◆ **Work required**
Some lines in the listing hold the word "adds". Return each of them.
--------
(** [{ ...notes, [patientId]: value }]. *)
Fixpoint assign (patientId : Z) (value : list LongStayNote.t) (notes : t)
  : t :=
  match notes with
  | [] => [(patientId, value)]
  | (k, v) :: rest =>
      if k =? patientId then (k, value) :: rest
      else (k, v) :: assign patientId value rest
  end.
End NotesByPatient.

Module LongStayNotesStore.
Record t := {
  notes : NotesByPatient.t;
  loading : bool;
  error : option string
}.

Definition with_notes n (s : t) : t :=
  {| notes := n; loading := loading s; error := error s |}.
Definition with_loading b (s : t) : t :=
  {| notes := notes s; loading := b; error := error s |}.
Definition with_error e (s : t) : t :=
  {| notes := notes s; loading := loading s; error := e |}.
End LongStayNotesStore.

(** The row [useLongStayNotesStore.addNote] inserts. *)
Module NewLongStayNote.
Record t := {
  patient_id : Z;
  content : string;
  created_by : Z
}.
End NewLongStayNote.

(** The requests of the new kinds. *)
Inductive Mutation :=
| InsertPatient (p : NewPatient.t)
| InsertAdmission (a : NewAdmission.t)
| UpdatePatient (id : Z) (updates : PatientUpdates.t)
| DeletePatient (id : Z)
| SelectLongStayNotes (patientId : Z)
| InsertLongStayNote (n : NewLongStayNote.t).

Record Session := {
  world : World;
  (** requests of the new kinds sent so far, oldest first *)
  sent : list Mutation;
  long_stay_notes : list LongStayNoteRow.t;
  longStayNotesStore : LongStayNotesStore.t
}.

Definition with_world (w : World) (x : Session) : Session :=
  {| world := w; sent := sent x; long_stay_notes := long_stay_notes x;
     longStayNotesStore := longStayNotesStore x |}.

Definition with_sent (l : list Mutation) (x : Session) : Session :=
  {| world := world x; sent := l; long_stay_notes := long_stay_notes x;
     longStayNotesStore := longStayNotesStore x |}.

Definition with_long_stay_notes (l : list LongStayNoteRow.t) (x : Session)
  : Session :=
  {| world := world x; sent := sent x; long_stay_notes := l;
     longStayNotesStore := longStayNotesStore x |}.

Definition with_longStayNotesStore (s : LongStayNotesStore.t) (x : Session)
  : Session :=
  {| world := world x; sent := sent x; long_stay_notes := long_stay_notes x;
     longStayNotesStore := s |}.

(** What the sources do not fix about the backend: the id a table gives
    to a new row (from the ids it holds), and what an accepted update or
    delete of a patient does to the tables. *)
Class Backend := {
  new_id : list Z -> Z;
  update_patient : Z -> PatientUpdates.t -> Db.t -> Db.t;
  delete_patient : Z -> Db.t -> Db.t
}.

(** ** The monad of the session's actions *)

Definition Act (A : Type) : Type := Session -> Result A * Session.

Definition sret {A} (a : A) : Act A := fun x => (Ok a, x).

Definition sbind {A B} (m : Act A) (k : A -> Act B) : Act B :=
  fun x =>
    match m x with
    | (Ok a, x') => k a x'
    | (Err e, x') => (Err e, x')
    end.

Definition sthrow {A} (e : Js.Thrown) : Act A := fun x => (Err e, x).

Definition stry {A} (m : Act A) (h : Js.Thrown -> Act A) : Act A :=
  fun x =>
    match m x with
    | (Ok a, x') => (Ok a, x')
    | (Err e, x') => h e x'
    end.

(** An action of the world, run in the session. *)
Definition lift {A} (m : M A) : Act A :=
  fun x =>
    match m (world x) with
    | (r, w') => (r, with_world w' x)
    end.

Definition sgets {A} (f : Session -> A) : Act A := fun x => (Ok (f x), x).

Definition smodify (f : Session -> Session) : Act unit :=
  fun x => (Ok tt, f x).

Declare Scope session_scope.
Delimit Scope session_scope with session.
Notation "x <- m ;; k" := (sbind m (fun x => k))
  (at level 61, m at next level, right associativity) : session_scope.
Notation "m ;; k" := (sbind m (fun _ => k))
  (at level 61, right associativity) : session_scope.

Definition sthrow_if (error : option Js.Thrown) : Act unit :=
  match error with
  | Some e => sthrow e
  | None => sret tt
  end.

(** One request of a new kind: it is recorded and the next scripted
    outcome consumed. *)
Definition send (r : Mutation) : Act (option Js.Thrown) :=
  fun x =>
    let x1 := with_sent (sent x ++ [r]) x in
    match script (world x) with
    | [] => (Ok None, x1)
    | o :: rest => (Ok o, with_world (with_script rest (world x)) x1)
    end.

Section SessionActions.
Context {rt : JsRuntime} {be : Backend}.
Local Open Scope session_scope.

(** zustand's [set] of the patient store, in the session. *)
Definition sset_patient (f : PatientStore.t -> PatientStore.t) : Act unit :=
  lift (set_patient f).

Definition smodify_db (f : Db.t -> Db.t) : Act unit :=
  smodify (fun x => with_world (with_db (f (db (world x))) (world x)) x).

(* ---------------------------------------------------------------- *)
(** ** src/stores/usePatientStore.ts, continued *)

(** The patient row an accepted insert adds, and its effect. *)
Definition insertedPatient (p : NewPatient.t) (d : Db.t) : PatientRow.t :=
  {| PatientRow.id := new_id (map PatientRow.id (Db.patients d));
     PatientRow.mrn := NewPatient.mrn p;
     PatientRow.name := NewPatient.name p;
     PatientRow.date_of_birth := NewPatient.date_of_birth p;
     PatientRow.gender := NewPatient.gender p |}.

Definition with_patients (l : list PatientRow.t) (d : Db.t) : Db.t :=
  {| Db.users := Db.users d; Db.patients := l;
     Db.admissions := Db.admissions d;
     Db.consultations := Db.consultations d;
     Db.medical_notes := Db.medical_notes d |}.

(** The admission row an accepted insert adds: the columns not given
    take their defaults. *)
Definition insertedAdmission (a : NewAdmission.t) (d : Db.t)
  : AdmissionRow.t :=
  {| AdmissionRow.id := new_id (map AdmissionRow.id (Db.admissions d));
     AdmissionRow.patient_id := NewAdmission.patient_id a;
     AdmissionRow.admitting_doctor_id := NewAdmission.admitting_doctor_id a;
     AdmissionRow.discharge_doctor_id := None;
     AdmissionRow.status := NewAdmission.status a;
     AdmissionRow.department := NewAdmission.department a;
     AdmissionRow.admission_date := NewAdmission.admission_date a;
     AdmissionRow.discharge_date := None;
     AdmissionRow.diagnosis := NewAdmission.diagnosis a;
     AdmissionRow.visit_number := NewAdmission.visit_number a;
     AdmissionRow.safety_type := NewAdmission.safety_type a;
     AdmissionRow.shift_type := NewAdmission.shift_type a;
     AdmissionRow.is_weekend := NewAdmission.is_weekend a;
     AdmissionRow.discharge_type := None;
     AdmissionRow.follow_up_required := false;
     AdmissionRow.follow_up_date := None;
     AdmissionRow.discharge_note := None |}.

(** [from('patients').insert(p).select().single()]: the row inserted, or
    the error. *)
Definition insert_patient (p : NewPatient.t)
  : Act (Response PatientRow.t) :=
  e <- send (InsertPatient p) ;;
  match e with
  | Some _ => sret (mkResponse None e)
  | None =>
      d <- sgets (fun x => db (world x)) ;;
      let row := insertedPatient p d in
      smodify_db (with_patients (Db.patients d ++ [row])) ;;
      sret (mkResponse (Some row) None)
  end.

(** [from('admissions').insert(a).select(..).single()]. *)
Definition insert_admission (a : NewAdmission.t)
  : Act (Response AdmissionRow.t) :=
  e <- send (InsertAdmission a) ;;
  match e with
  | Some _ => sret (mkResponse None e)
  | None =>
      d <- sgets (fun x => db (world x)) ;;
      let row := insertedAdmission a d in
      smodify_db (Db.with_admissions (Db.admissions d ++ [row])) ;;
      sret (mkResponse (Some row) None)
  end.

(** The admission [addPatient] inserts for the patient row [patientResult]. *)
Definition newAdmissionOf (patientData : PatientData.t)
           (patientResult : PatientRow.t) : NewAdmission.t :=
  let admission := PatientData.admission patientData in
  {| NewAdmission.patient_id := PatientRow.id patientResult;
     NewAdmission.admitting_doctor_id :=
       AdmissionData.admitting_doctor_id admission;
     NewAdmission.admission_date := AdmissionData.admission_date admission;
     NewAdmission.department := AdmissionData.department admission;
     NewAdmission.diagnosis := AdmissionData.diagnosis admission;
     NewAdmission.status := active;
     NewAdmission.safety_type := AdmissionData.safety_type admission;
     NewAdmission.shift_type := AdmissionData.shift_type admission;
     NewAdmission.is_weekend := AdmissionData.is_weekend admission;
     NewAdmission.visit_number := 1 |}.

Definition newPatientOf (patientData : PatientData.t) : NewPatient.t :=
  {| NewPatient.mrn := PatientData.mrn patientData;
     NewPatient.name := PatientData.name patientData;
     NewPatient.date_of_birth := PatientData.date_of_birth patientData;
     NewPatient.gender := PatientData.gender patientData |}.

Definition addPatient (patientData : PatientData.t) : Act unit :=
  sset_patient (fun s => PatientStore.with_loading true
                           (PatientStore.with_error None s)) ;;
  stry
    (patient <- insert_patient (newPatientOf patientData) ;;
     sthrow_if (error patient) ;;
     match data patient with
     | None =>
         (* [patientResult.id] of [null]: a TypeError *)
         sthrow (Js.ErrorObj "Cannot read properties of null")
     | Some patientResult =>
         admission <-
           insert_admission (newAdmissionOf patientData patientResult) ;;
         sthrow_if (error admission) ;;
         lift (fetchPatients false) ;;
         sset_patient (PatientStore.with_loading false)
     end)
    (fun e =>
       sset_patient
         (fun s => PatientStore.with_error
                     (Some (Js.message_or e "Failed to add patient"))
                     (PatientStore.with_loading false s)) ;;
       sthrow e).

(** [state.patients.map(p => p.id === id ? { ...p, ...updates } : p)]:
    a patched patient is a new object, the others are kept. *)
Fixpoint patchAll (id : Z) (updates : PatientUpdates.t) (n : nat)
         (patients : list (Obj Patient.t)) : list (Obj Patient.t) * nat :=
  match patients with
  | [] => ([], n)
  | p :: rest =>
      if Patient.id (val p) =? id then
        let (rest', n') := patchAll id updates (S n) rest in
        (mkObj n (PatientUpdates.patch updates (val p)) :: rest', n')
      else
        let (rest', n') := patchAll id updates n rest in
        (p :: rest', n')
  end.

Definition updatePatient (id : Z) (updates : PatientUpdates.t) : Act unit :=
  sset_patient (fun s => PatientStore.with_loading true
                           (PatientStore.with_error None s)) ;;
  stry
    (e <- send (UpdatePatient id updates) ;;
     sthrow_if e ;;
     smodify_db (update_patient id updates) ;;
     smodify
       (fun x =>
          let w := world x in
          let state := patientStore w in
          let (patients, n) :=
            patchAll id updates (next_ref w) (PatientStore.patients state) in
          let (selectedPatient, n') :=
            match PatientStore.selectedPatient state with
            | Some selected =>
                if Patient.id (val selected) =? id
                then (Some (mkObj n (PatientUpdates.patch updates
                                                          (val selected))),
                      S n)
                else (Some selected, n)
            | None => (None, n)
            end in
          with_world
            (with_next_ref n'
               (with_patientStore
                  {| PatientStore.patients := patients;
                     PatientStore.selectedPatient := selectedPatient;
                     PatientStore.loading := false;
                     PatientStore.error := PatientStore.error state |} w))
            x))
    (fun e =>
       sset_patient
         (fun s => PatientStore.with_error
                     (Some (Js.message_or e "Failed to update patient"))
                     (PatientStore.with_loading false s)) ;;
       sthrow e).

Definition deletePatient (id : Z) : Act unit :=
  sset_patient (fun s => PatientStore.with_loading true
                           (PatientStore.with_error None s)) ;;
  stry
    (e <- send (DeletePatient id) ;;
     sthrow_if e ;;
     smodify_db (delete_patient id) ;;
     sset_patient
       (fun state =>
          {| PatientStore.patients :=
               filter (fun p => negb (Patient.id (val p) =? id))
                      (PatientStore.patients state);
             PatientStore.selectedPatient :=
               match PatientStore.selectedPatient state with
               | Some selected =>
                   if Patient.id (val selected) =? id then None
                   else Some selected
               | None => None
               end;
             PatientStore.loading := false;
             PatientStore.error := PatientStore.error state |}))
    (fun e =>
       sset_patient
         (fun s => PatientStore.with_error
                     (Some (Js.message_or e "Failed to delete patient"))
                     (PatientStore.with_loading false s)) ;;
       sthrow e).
--------
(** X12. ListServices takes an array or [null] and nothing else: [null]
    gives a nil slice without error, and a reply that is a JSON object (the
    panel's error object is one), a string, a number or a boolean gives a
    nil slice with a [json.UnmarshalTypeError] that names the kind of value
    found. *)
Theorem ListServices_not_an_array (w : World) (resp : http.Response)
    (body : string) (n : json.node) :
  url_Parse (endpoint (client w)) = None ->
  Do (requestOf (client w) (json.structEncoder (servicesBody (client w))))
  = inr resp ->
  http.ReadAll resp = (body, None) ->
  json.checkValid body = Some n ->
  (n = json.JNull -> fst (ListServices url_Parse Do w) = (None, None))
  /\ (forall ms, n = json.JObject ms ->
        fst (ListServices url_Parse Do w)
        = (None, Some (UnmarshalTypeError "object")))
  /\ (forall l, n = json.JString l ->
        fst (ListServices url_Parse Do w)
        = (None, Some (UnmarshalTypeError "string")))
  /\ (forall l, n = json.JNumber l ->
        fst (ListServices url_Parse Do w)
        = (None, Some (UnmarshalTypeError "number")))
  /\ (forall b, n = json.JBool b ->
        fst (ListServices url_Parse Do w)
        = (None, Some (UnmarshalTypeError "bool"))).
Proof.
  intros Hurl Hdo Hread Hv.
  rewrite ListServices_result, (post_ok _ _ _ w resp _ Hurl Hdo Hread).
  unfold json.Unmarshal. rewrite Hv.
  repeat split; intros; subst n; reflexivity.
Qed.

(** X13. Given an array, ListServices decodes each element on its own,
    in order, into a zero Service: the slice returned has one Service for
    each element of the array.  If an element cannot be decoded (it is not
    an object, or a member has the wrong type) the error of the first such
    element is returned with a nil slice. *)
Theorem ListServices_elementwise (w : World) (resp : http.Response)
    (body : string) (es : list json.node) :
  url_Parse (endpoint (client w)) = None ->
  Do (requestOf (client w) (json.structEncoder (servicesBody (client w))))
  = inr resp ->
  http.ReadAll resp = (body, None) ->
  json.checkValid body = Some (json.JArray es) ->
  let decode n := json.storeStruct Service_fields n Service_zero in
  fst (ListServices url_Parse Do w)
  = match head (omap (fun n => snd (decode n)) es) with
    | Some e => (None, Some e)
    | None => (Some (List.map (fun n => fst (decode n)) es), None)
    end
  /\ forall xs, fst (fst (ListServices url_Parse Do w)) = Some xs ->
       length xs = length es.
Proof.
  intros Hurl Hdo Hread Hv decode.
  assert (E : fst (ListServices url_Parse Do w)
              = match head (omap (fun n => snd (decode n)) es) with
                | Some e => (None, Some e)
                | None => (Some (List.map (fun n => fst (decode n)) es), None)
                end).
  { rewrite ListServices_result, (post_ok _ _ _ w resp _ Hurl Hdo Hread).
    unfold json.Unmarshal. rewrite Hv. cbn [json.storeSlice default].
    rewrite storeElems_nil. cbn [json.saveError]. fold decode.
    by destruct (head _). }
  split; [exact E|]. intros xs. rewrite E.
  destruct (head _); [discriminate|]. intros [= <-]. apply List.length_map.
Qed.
--------
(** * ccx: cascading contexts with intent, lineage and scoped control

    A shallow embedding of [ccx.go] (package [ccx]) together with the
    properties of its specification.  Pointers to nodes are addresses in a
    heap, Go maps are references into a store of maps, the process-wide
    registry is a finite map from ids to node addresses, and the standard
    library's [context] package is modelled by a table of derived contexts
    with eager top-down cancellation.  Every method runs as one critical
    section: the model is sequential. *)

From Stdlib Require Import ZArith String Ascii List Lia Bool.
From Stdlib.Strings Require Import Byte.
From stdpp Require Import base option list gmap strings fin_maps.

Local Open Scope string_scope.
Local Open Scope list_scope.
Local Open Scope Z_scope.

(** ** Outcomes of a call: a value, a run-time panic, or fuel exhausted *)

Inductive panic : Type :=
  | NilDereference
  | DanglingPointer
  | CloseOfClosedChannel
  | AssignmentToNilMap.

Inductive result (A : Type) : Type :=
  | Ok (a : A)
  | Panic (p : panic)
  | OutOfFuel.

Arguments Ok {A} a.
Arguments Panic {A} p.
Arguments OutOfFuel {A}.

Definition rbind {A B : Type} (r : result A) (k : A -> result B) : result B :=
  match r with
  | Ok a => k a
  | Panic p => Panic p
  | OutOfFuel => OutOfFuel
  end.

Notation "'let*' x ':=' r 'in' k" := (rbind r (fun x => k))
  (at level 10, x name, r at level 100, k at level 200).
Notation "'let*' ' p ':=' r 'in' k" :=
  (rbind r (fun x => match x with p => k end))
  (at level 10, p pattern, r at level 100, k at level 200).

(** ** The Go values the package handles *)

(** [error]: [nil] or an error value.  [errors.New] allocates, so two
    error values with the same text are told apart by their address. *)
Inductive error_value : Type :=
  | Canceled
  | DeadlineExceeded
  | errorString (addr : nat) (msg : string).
--------
◆ **Output for this task**
(** The patient row an accepted insert adds, and its effect. *)
(** The admission row an accepted insert adds: the columns not given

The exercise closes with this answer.